Normally, the cell’s splicing machinery precisely removes introns from RNA and pieces back together the neighboring exons. But in this case, the presence of the repeat sequences somehow misdirects the splicing machinery, causing a portion of the intron, including the repeats, to be retained in the mature RNA.
“Part of the reason why it took us so long to find this is perhaps our static way of thinking about the genome and gene expression,” says Guo. “But once we saw the RNA sequence, this abnormal process immediately jumped out to us.”
They found that certain previously known splicing factors play a role in shaping the aberrant splicing patterns. Furthermore, collaborating with their colleagues from the iPSC-Neurocore in Yale’s Department of Neuroscience, they observed that different cell types carrying the same mutation, such as skin fibroblasts and motor neurons, exhibit different splicing outcomes.
Further research is still needed to fully understand how the repeat sequences cause C9orf72 aberrant splicing.
“It is most likely that there are additional cell-type-specific splicing regulators that determine the incorrect splice sites,” Guo explains. “If we can identify these regulators, they could become potential targets for manipulating and reversing these abnormal events.”
With approximately 10% of ALS cases caused by this C9orf72 mutation, Yang and Guo’s results indicate new possibilities for ALS and FTD treatment. Earlier work on therapeutic development has focused on eliminating C9orf72 repeat RNAs in order to reduce the production of toxic proteins and slow down neurodegeneration.
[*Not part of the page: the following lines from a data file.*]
Definition check_fields (d : list (str * pyval)) : result envelope_exn unit :=
  match missing_fields d with
  | field :: _ =>
      Err (Meta (metadata_error METADATA_MISSING_FIELD
        (Some (lit "metadata missing required field: " ++ field)) (Some field)))
  | [] =>
      match get_or_none (lit "protocol") d with
      | PStr p =>
          if bool_decide (p = lit "harpocrates") then Ok tt
          else meta METADATA_INVALID_FIELD "metadata protocol must be harpocrates" (Some "protocol")
      | _ => meta METADATA_INVALID_FIELD "metadata protocol must be harpocrates" (Some "protocol")
      end;;
      check_tier (get_or_none (lit "tier") d);;
      (if is_hex_32 (get_or_none (lit "sourceHash") d) then Ok tt
       else meta METADATA_INVALID_FIELD "metadata sourceHash must be a 32-byte hex string" (Some "sourceHash"));;
      (if is_hex_32 (get_or_none (lit "proofId") d) then Ok tt
       else meta METADATA_INVALID_FIELD "metadata proofId must be a 32-byte hex string" (Some "proofId"));;
      validate_timestamp (get_or_none (lit "timestamp") d)
  end.

Definition validate_base_fields (metadata : pyval) : result envelope_exn unit :=
  match metadata with
  | PDict d => check_fields d
  | _ => meta METADATA_MALFORMED "metadata must be a JSON object" None
  end.

Definition validate_v1 (metadata : pyval) : result envelope_exn unit :=
  validate_base_fields metadata;;
  match metadata with
  | PDict d =>
      match get_or_none (lit "version") d with
      | PInt 1 => Ok tt
      | _ => meta METADATA_INVALID_FIELD "metadata version must be 1" (Some "version")
      end
  | _ => meta METADATA_MALFORMED "metadata must be a JSON object" None
  end.

(** Returns the dictionary, with its version raised to 2. *)
Definition validate_v2 (metadata : pyval) : result envelope_exn pyval :=
  match metadata with
  | PDict d =>
      validate_base_fields metadata;;
      match default (PInt 1) (dict_get (lit "version") d) with
      | PInt v => Ok (PDict (if v <? 2 then dict_set (lit "version") (PInt 2) d else d))
      | _ => meta METADATA_INVALID_FIELD "metadata version must be an integer" (Some "version")
      end
  | _ => meta METADATA_MALFORMED "metadata must be a JSON object" None
  end.
End validation.

(** * Packing and unpacking *)

Section codec.
Context `{Unicode} `{IsoTime} `{Zlib} `{FloatText}.
Variable now : Z.

Definition oversized {A} : result envelope_exn A :=
  meta METADATA_OVERSIZED "metadata payload exceeds the 64 KiB steganography limit" None.

(** [magic + struct.pack(">I", len(body)) + checksum + body] *)
Definition seal (magic body : bytes) : bytes := magic ++ be_of_int 4 (zlen body) ++ sha256 body ++ body.

(** The validated metadata and the magic of an envelope version. *)
Definition select_version (metadata : list (str * pyval)) (version : Z) : result envelope_exn (pyval * bytes) :=
  if version =? 1 then validate_v1 now (PDict metadata);; Ok (PDict metadata, MAGIC_V1)
  else if version =? 2 then m ← validate_v2 now (PDict metadata); Ok (m, MAGIC_V2)
  else Err (Meta (metadata_error METADATA_UNSUPPORTED_VERSION
    (Some (lit "unsupported metadata version " ++ dec_str version)) None)).

Definition pack_envelope (metadata : list (str * pyval)) (version : Z) : result envelope_exn bytes :=
  '(m, magic) ← select_version metadata version;
  canonical ← map_err Other (canonical_json m);
  if MAX_DECOMPRESSED_BYTES <? zlen canonical then oversized else
  let body := zlib_compress canonical in
  if MAX_PAYLOAD_BYTES <? zlen body then oversized else Ok (seal magic body).

Definition decompress_metadata (body : bytes) : option bytes :=
  match zlib_decompress body (MAX_DECOMPRESSED_BYTES + 1) with
  | None => None
  | Some r =>
      if MAX_DECOMPRESSED_BYTES <? zlen (inflated r) then None
      else match unconsumed_tail r with
      | _ :: _ => None
      | [] => if negb (eof r) then None else
              match unused_data r with _ :: _ => None | [] => Some (inflated r) end
      end
  end.

(** The two exceptions of [json.loads] that are not caught: [RecursionError], a subclass of
    [RuntimeError], and the plain [ValueError] of an over-long integer literal. *)
Definition RecursionError : exn := RuntimeError "maximum recursion depth exceeded".
Definition IntLengthError : exn := ValueError "Exceeds the limit for integer string conversion".

(** [json.loads(inflated.decode("utf-8"))]: the caught decoding errors give [None].
    [overflows] are the texts nested too deeply for the stack of the interpreter. *)
Definition load_metadata (overflows : str → bool) (text : bytes) : result exn (option pyval) :=
  match utf8_decode text with
  | None => Ok None
  | Some s =>
      if overflows s then Err RecursionError else
      match json_loads s with
      | Ok v => Ok (Some v)
      | Err JSONDecodeError => Ok None
      | Err IntDigitsError => Err IntLengthError
      end
  end.

(** The validation by magic; both kinds of error it can raise are caught. *)
Definition validate_by_magic (magic : bytes) (value : pyval) : option pyval :=
  if bool_decide (magic = MAGIC_V1) then
    match validate_v1 now value with Ok _ => Some value | Err _ => None end
  else to_option (validate_v2 now value).

(** [unpack_envelope] in an interpreter that runs out of stack on the texts of [overflows]. *)
Definition unpack_with (overflows : str → bool) (data : bytes) : result exn (option pyval) :=
  if zlen data <? 7 + 4 + 32 then Ok None else
  let magic := slice 0 7 data in
  if negb (bool_decide (magic = MAGIC_V1 ∨ magic = MAGIC_V2)) then Ok None else
  let size := int_of_be (slice 7 11 data) in
  if MAX_PAYLOAD_BYTES <? size then Ok None else
  let body_end := 43 + size in
  if zlen data <? body_end then Ok None else
  let checksum := slice 11 43 data in
  let body := slice 43 (Z.to_nat body_end) data in
  if negb (bool_decide (sha256 body = checksum)) then Ok None else
  match decompress_metadata body with
  | None => Ok None
  | Some text =>
      value ← load_metadata overflows text;
      Ok match value with
         | Some ((PDict _) as v) => validate_by_magic magic v
         | _ => None
         end
  end.

(** [unpack_envelope] where the stack suffices. *)
Definition unpack_envelope : bytes → result exn (option pyval) := unpack_with (λ _, false).
End codec.

(** * What validation accepts *)

Definition hex_text (s : str) : Prop := zlen s = 64 ∧ Forall (λ c, is_hex c = true) s.

(** Metadata as the protocol wants it. *)
Record well_formed `{Unicode} `{IsoTime} (now : Z) (d : list (str * pyval)) : Prop := {
  wf_protocol : dict_get (lit "protocol") d = Some (PStr (lit "harpocrates"));
  wf_tier : ∃ t, dict_get (lit "tier") d = Some (PStr t) ∧ t ∈ ALLOWED_TIERS;
  wf_source : ∃ s, dict_get (lit "sourceHash") d = Some (PStr s) ∧ hex_text s;
  wf_proof : ∃ s, dict_get (lit "proofId") d = Some (PStr s) ∧ hex_text s;
  wf_time : ∃ s t, dict_get (lit "timestamp") d = Some (PStr s) ∧ py_strip s ≠ [] ∧
    fromisoformat (normal_timestamp s) = Some (Some t) ∧ t ≤ now + 300;
  wf_version : is_Some (dict_get (lit "version") d);
}.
A common drawback of current approaches, however, is that they struggle to distinguish between the harmful RNA with the repeats and the normal mRNA that encodes an important protein.
The new findings point to a novel approach that targets either the misdirected splicing or the resulting aberrant RNA. As proof of principle, the researchers designed molecules that selectively bind to the aberrant splice junction, a unique sequence only present in the repeat-containing RNA. Working with their collaborators at Mayo Clinic, the researchers found that these molecules effectively reduced the harmful repeat RNAs and their protein products.
“From the therapeutic perspective, we believe that this is a broadly applicable strategy of identifying unique sequences that could allow us to design therapeutic candidates to selectively target the disease-causing RNA,” Guo explains.
But there’s another major takeaway of the study.
“We must be cautious about categorizing mutations simply according to existing gene models,” says Guo. “Because it turns out, an intron does not always stay an intron.”
Other authors of this study include Denethi Wijegunawardana, Tanina Arab, Manasi Agrawal, Jeffrey Zhou, and João D. Pereira, from Yale School of Medicine, as well as Udit Sheth, Austin Veire, and Tania Gendron from Mayo Clinic.
The research reported in this news article was supported by the National Institutes of Health (awards DP2GM132930 and R35GM152208) and Yale University. The content is solely the responsibility of the authors and does not necessarily represent the official views of the National Institutes of Health. The work was also supported by the McKnight Foundation. Junjie Guo is a New York Stem Cell Foundation−Robertson Neuroscience Investigator.